Work order =>
Each line below from the one containing "(split; [by apply" through the one containing "assert (∀ f" is to be given again exactly, and no line outside that span.

Study material =>
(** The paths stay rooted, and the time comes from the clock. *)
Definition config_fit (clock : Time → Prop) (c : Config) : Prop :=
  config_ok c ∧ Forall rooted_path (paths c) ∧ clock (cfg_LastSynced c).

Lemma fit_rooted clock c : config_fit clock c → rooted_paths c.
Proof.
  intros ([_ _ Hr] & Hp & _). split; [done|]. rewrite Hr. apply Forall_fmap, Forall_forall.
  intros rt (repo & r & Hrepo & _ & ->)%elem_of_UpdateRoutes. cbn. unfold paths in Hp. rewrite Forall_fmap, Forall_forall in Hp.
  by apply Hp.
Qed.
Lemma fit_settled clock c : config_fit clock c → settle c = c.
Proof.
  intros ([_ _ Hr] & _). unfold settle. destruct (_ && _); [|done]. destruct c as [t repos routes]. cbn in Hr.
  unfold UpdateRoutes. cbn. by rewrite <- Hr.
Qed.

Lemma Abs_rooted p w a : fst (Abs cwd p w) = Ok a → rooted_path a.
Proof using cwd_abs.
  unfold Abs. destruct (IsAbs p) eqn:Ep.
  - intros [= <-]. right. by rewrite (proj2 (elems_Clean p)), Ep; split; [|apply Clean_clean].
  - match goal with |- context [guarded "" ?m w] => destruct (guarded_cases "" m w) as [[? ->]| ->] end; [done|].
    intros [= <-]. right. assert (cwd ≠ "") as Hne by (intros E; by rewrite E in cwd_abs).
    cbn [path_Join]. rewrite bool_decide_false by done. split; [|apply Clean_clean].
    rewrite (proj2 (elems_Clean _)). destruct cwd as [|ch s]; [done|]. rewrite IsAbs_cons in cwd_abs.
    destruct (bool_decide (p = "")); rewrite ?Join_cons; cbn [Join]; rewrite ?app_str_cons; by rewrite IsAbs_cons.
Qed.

---

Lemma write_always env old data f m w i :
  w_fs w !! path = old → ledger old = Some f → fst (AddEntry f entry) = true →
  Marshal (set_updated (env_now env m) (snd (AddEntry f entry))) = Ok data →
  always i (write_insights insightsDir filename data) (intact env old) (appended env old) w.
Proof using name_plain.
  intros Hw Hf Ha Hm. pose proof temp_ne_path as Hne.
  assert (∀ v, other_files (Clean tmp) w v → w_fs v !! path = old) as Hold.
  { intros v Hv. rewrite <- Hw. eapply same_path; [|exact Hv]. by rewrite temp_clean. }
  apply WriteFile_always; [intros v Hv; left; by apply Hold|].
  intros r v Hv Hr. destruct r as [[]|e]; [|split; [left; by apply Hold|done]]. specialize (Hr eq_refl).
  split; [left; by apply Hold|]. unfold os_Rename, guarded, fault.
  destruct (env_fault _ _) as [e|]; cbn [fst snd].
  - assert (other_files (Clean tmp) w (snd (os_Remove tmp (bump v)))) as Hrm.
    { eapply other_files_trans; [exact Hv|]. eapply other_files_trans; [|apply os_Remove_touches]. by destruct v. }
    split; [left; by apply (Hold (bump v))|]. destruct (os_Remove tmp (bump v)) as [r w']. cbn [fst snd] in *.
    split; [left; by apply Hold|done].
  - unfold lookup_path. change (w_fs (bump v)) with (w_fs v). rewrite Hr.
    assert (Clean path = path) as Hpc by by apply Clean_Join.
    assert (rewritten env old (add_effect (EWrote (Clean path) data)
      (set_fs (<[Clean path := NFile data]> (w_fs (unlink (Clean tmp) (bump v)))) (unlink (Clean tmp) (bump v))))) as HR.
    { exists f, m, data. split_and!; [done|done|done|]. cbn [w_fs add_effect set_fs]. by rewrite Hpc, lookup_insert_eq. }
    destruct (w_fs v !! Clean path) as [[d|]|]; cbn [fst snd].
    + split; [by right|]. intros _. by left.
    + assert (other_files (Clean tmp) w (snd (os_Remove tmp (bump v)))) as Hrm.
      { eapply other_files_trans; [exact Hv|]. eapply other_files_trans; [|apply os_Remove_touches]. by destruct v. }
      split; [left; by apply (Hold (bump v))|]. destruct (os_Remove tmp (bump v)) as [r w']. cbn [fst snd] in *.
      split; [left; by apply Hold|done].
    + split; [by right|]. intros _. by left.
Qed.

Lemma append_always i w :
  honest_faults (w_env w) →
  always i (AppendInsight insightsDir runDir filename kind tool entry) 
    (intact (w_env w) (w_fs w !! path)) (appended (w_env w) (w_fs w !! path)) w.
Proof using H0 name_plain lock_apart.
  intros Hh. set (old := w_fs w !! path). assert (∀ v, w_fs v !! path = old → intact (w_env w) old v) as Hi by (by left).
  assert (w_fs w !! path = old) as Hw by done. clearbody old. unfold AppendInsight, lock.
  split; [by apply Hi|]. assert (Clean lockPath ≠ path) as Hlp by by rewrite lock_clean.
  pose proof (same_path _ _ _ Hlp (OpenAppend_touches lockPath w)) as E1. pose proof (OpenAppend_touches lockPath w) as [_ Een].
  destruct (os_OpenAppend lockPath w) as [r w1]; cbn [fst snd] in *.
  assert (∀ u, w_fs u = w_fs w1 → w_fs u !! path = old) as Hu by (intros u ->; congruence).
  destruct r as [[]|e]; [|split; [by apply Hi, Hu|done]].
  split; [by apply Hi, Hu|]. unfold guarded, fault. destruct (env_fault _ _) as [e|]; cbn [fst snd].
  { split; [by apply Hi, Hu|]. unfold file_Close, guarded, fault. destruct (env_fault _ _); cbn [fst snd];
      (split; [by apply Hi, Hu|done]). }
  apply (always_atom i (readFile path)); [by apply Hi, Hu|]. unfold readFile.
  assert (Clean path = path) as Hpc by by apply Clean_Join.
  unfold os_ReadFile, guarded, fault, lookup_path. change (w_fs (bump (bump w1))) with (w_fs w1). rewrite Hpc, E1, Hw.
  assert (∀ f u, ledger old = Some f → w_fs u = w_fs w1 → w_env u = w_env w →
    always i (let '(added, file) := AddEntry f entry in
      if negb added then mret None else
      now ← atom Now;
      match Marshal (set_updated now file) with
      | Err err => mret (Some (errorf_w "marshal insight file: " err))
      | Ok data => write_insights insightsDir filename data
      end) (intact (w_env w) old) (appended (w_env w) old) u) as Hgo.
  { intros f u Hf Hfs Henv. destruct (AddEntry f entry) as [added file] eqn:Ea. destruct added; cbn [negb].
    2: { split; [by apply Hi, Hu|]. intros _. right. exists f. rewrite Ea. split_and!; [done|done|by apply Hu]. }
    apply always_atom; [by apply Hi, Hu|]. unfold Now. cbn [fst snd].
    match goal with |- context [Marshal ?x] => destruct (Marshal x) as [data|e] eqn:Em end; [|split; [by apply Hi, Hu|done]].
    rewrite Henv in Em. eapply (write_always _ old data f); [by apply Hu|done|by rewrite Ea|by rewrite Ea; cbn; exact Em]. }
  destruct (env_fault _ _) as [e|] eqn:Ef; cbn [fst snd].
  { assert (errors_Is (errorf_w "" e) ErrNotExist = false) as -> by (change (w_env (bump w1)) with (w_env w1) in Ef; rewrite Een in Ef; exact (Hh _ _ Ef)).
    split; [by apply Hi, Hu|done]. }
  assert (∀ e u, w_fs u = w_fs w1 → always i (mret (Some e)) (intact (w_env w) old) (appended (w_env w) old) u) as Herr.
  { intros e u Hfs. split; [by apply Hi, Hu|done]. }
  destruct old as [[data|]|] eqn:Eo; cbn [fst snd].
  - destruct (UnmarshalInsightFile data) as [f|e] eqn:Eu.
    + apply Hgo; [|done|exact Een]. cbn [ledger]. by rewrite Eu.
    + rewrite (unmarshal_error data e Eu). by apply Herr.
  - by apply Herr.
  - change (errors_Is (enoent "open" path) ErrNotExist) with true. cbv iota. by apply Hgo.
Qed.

Task response =>
      (split; [by apply Hi, Hu|done]). }
  apply (always_atom i (readFile path)); [by apply Hi, Hu|]. unfold readFile.
  assert (Clean path = path) as Hpc by by apply Clean_Join.
  unfold os_ReadFile, guarded, fault, lookup_path. change (w_fs (bump (bump w1))) with (w_fs w1). rewrite Hpc, E1, Hw.
  assert (∀ f u, ledger old = Some f → w_fs u = w_fs w1 → w_env u = w_env w →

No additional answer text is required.